Would you copy each line of the data below that has "EqualFold"?

+-------+

(** *** Lemmas *)

Lemma addResources_addResourceSummary a b : addResources a b = addResourceSummary a b.
Proof. done. Qed.

Lemma subtractResources_spec t u :
  subtractResources (Some t) (Some u) = subtractResourceSummary t u.
Proof. done. Qed.

Lemma subtractResourceSummary_max t u :
  rs_wf t -> rs_nonneg t -> rs_wf u -> rs_nonneg u ->
  subtractResourceSummary t u = rs_map2 (fun t u => Z.max 0 (t - u)) t u.
Proof.
  intros Ht Ht' Hu Hu'. rs_open. destruct_and?.
  apply rs_ext; cbn; rewrite nonNegative_spec, sub32_exact; auto; i32.
Qed.

Lemma allocatedFromAllocations_fold allocations :
  allocatedFromAllocations allocations = fold_left addResourceSummary (held allocations) zero_ResourceSummary.
Proof.
  unfold allocatedFromAllocations, held. generalize zero_ResourceSummary as acc.
  induction allocations as [|a l IH]; intros acc; cbn [fold_left omap list_omap]; [done|].
  rewrite IH. unfold allocationResources. destruct (ast_Current (al_Status a)); [done|].
  destruct (ast_ObservedResources (al_Status a)); [done|]. by destruct (as_Resources (al_Spec a)).
Qed.

Lemma allocatedFromAllocations_exact allocations :
  Forall rs_nonneg (held allocations) -> rs_wf (rs_sum (held allocations)) ->
  allocatedFromAllocations allocations = rs_sum (held allocations).
Proof.
  intros Hn Hw. rewrite allocatedFromAllocations_fold, fold_add_exact; rewrite ?rs_plus_0_l; auto with go.
Qed.

Lemma add_hours_lookup bs vs h b :
  bs !! h = Some b ->
  add_hours bs vs !! h = Some (match vs !! h with Some v => addResourceSummary b v | None => b end).
Proof.
  revert vs h. induction bs as [|x bs IH]; intros [|v vs] [|h] H; cbn in *; try done; simplify_eq; auto.
Qed.

Lemma add_hours_length bs vs : length (add_hours bs vs) = length bs.
Proof. revert vs. induction bs; intros [|v vs]; cbn; auto. Qed.

Lemma forecast_fold_lookup allocations h b acc :
  acc.2 !! h = Some b ->
  (fold_left forecast_step allocations acc).2 !! h =
  Some (fold_left addResourceSummary (omap (hourly_demand h) allocations) b).
Proof.
  revert acc b. induction allocations as [|a l IH]; intros [tz bs] b H; cbn [fold_left omap list_omap snd] in *;
    [done|].
  unfold hourly_demand at 1. unfold forecast_step at 2.
  destruct (EqualFold (ast_Phase (al_Status a)) AllocationPhaseReleased); [by apply IH|].
  destruct (ast_HourlyForecast (al_Status a)) as [f|].
  - erewrite IH by (by apply add_hours_lookup). by destruct (hf_ResourceBuckets f !! h).
  - destruct (allocationResources a) as [r|]; [|by apply IH].
    erewrite IH; [done|]. cbn. by rewrite list_lookup_fmap, H.
Qed.

Lemma forecast_fold_length allocations acc :
  length (fold_left forecast_step allocations acc).2 = length acc.2.
Proof.
  revert acc. induction allocations as [|a l IH]; intros [tz bs]; cbn [fold_left]; [done|].
  rewrite IH. unfold forecast_step.
  destruct (EqualFold (ast_Phase (al_Status a)) AllocationPhaseReleased); [done|].
  destruct (ast_HourlyForecast (al_Status a)); [apply add_hours_length|].
  destruct (allocationResources a); [apply length_fmap|done].
Qed.

Lemma hourlyForecast_exact allocations :
  length (hf_ResourceBuckets (hourlyForecastFromAllocations allocations)) = 24%nat /\
  forall h, (h < 24)%nat -> Forall rs_nonneg (omap (hourly_demand h) allocations) ->
    rs_wf (rs_sum (omap (hourly_demand h) allocations)) ->
    hf_ResourceBuckets (hourlyForecastFromAllocations allocations) !! h =
    Some (rs_sum (omap (hourly_demand h) allocations)).
Proof.
  unfold hourlyForecastFromAllocations.
  pose proof (forecast_fold_length allocations ("", replicate 24 zero_ResourceSummary)) as L.
  pose proof (fun h b => forecast_fold_lookup allocations h b ("", replicate 24 zero_ResourceSummary)) as F.
  destruct (fold_left forecast_step allocations _) as [tz bs]. cbn [snd hf_ResourceBuckets] in *.
  split; [done|]. intros h Hh Hn Hw.
  rewrite (F h zero_ResourceSummary) by (by apply lookup_replicate_2).
  f_equal. rewrite fold_add_exact; rewrite ?rs_plus_0_l; auto with go.
Qed.

(** The part the two backends share. *)
Lemma balanced_intro allocations s total :
  Forall rs_nonneg (held allocations) -> rs_wf (rs_sum (held allocations)) ->
  nst_Allocatable s = Some total -> nst_Allocated s = Some (allocatedFromAllocations allocations) ->
  nst_Available s = Some (subtractResources (nst_Allocatable s) (nst_Allocated s)) ->
  nst_Allocations s = nodeAllocationStatuses allocations ->
  nst_HourlyForecast s = Some (hourlyForecastFromAllocations allocations) ->
  balanced allocations s.
Proof.
  intros Hn Hw Ht Hu Ha Hs Hf. rewrite Ht, Hu, subtractResources_spec in Ha.
  rewrite allocatedFromAllocations_exact in * by done. split_and!; [done| |done|].
  - exists total, (subtractResourceSummary total (rs_sum (held allocations))). split_and!; auto with go.
    intros. apply subtractResourceSummary_max; auto using rs_sum_nonneg.
  - eexists. split; [done|]. apply hourlyForecast_exact.
Qed.

Lemma FakeBackend_balanced yaml o now n allocations s n' :
  Forall rs_nonneg (held allocations) -> rs_wf (rs_sum (held allocations)) ->
  be_Snapshot (NewFakeBackend yaml o) now (Some n) allocations = (inl s, n') -> balanced allocations s.
Proof.
  intros Hn Hw H. cbn [be_Snapshot NewFakeBackend FakeBackend_Snapshot] in H.
  destruct (nodeResourceConfig yaml o n) as [config|err]; simplify_eq. by eapply balanced_intro.
Qed.

(** ** Pressure *)

(** The largest amount whose hundredfold fits in 32 bits. *)
Definition percent_limit : Z := 21474836.

Lemma percent_exact value total :
  0 <= value <= percent_limit -> 0 < total -> in_int32 total -> percent value total = value * 100 / total.
Proof.
  unfold percent_limit. intros Hv Ht Hi. unfold percent. rewrite (proj2 (Z.leb_gt total 0)) by lia.
  unfold mul32. rewrite wrap32_id by i32. unfold quot32.
  rewrite Z.quot_div_nonneg by lia.
  assert (0 <= value * 100 / total <= value * 100).
  { split; [apply Z.div_pos; lia|]. apply Z.div_le_upper_bound; nia. }
  rewrite wrap32_id by i32. unfold backend_nonNegative. if_split; lia.
Qed.

Lemma percent_range value total :
  0 <= value <= total -> total <= percent_limit -> 0 <= percent value total <= 100.
Proof.
  intros Hv Hl. unfold percent_limit in Hl. destruct (decide (total = 0)) as [->|Hn]; [done|].
  rewrite percent_exact by (unfold percent_limit; i32). split.
  - apply Z.div_pos; lia.
  - apply Z.div_le_upper_bound; lia.
Qed.

Definition pressure_in_range (p : RuntimePressure) : Prop :=
  0 <= pr_GPUUtilizationPercent p <= 100 /\ 0 <= pr_GPUMemoryUtilizationPercent p <= 100 /\
  0 <= pr_KVCacheUtilizationPercent p <= 100 /\ 0 <= pr_PrefillUtilizationPercent p <= 100 /\
  0 <= pr_DecodeUtilizationPercent p <= 100.

Lemma fakePressure_in_range total used :
  rs_nonneg used -> rs_le used total -> rs_all (fun z => z <= percent_limit) total ->
  pressure_in_range (fakePressure total used).
Proof.
  intros Hn Hle Hl. rs_open. destruct_and?. unfold pressure_in_range. split_and!; apply percent_range; cbn; lia.
Qed.

(** the fake backend computes the pressure once: after its status has been
    published, later snapshots repeat it whatever the allocations have become,
    unless the ConfigMap gives one. *)
Theorem FakeBackend_pressure_is_sticky yaml o now now' n allocations s n' later later_allocations s' n'' :
  be_Snapshot (NewFakeBackend yaml o) now (Some n) allocations = (inl s, n') ->
  np_Status later = s ->
  (forall config, nodeResourceConfig yaml o later = inl (Some config) -> fc_Runtime config = None) ->
  be_Snapshot (NewFakeBackend yaml o) now' (Some later) later_allocations = (inl s', n'') ->
  nst_Runtime s' = nst_Runtime s.
Proof.
  cbn [be_Snapshot NewFakeBackend FakeBackend_Snapshot]. intros H1 <- Hc H2.
  destruct (nodeResourceConfig yaml o n) as [c1|]; [|done].
  destruct (nodeResourceConfig yaml o later) as [c2|] eqn:E2; [|done].
  injection H1 as H1 _. injection H2 as <- _. cbn [nst_Runtime].
  set (r1 := match rst_Pressure _ with Some _ => _ | None => _ end) in H1.
  assert (P : exists p, rst_Pressure r1 = Some p)
    by (unfold r1; destruct (rst_Pressure _) eqn:E; eauto).
  rewrite <- H1. destruct P as [p P]. cbn [nst_Runtime from_ptr].
  destruct c2 as [[al rt]|]; [specialize (Hc _ eq_refl); cbn in Hc; subst rt|]; by rewrite P.
Qed.

Lemma FakeBackend_pressure_is_sticky_witness :
  exists be s s', be = NewFakeBackend (fun _ => inr "") (Build_Options None "" "" "") /\
    (be_Snapshot be 1 (Some (node_with 8 6 [])) []).1 = inl s /\
    let later := {| np_Meta := named "node-a"; np_Spec := np_Spec (node_with 8 6 []); np_Status := s |} in
    (be_Snapshot be 2 (Some later) [holding (res 8) (allocation "chat" "high" [] 8 8 8)]).1 = inl s' /\
    nst_Runtime s' = nst_Runtime s.
Proof.
  do 3 eexists. split; [reflexivity|]. split; [reflexivity|]. split; [reflexivity|].
  eapply (FakeBackend_pressure_is_sticky (fun _ => inr "") (Build_Options None "" "" "") 1 2
            (node_with 8 6 []) [] _ _
            {| np_Meta := named "node-a"; np_Spec := np_Spec (node_with 8 6 []); np_Status := _ |}
            [holding (res 8) (allocation "chat" "high" [] 8 8 8)]);
    [reflexivity|reflexivity| |reflexivity].
  intros config H. discriminate H.
Defined.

+-------+

TASK OUTPUT:
  destruct (EqualFold (ast_Phase (al_Status a)) AllocationPhaseReleased); [by apply IH|].
  destruct (EqualFold (ast_Phase (al_Status a)) AllocationPhaseReleased); [done|].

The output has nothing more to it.